**THE PROBLEM**
Please return every line from the entries that has the string "true" in it.

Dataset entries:
Lemma api_stats_counts_records_witness :
  api_stats
    (mock_client (answers 200 (Some (VList (map VDict
       [["email" ~> "a@b.com"; "email_verified" ~> true; "two_factor_enabled" ~> 1];
        ["email" ~> "c@d.com"; "email_verified" ~> VNone];
        ["email" ~> "e@f.com"; "email_verified" ~> "yes"]])))))
  = Ok (VDict ["total_users" ~> VInt 3;
               "verified_users" ~> VInt 2;
               "unverified_users" ~> VInt 1;
               "two_factor_enabled" ~> VInt 1]).
Proof.
  destruct (api_stats_counts_records
              (mock_client (answers 200 (Some (VList (map VDict
                 [["email" ~> "a@b.com"; "email_verified" ~> true;
                   "two_factor_enabled" ~> 1];
                  ["email" ~> "c@d.com"; "email_verified" ~> VNone];
                  ["email" ~> "e@f.com"; "email_verified" ~> "yes"]])))))
              {| status_code := 200;
                 body := Some (VList (map VDict
                   [["email" ~> "a@b.com"; "email_verified" ~> true;
                     "two_factor_enabled" ~> 1];
                    ["email" ~> "c@d.com"; "email_verified" ~> VNone];
                    ["email" ~> "e@f.com"; "email_verified" ~> "yes"]])) |}
              [["email" ~> "a@b.com"; "email_verified" ~> true;
                "two_factor_enabled" ~> 1];
               ["email" ~> "c@d.com"; "email_verified" ~> VNone];
               ["email" ~> "e@f.com"; "email_verified" ~> "yes"]]
              eq_refl eq_refl eq_refl)
    as (total & verified & unverified & two_factor & Hs & Ht & Hv & H2 & _ & _ & Hsum & _).
  rewrite Hs. replace unverified with (total - verified) by lia.
  subst total verified two_factor. reflexivity.
Defined.

(** X8: when the upstream call raises, answers with another status than 200,
    or answers 200 with a body that is not JSON, the statistics are returned
    with all four counts at 0. *)
Theorem api_stats_degrades (client : AsyncClient) :
  (exists e, client_get client "/users" = inl e) \/
  (exists response, client_get client "/users" = inr response /\
                    (status_code response <> 200 \/ body response = None)) ->
  api_stats client
    = Ok (VDict ["total_users" ~> VInt 0;
                 "verified_users" ~> VInt 0;
                 "unverified_users" ~> VInt 0;
                 "two_factor_enabled" ~> VInt 0]).
Proof.
  intros H. apply fetch_users_failed in H.
  unfold api_stats. rewrite H. reflexivity.
Qed.

Lemma api_stats_degrades_witness :
  api_stats (mock_client (answers 503 (Some (VDict ["detail" ~> "down"]))))
    = Ok (VDict ["total_users" ~> VInt 0;
                 "verified_users" ~> VInt 0;
                 "unverified_users" ~> VInt 0;
                 "two_factor_enabled" ~> VInt 0]).
Proof.
  apply (api_stats_degrades
           (mock_client (answers 503 (Some (VDict ["detail" ~> "down"]))))).
  right. exists {| status_code := 503; body := Some (VDict ["detail" ~> "down"]) |}.
  split; [reflexivity | left; discriminate].
Defined.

**EXERCISE RESULT**
       [["email" ~> "a@b.com"; "email_verified" ~> true; "two_factor_enabled" ~> 1];
                 [["email" ~> "a@b.com"; "email_verified" ~> true;
                   [["email" ~> "a@b.com"; "email_verified" ~> true;
              [["email" ~> "a@b.com"; "email_verified" ~> true;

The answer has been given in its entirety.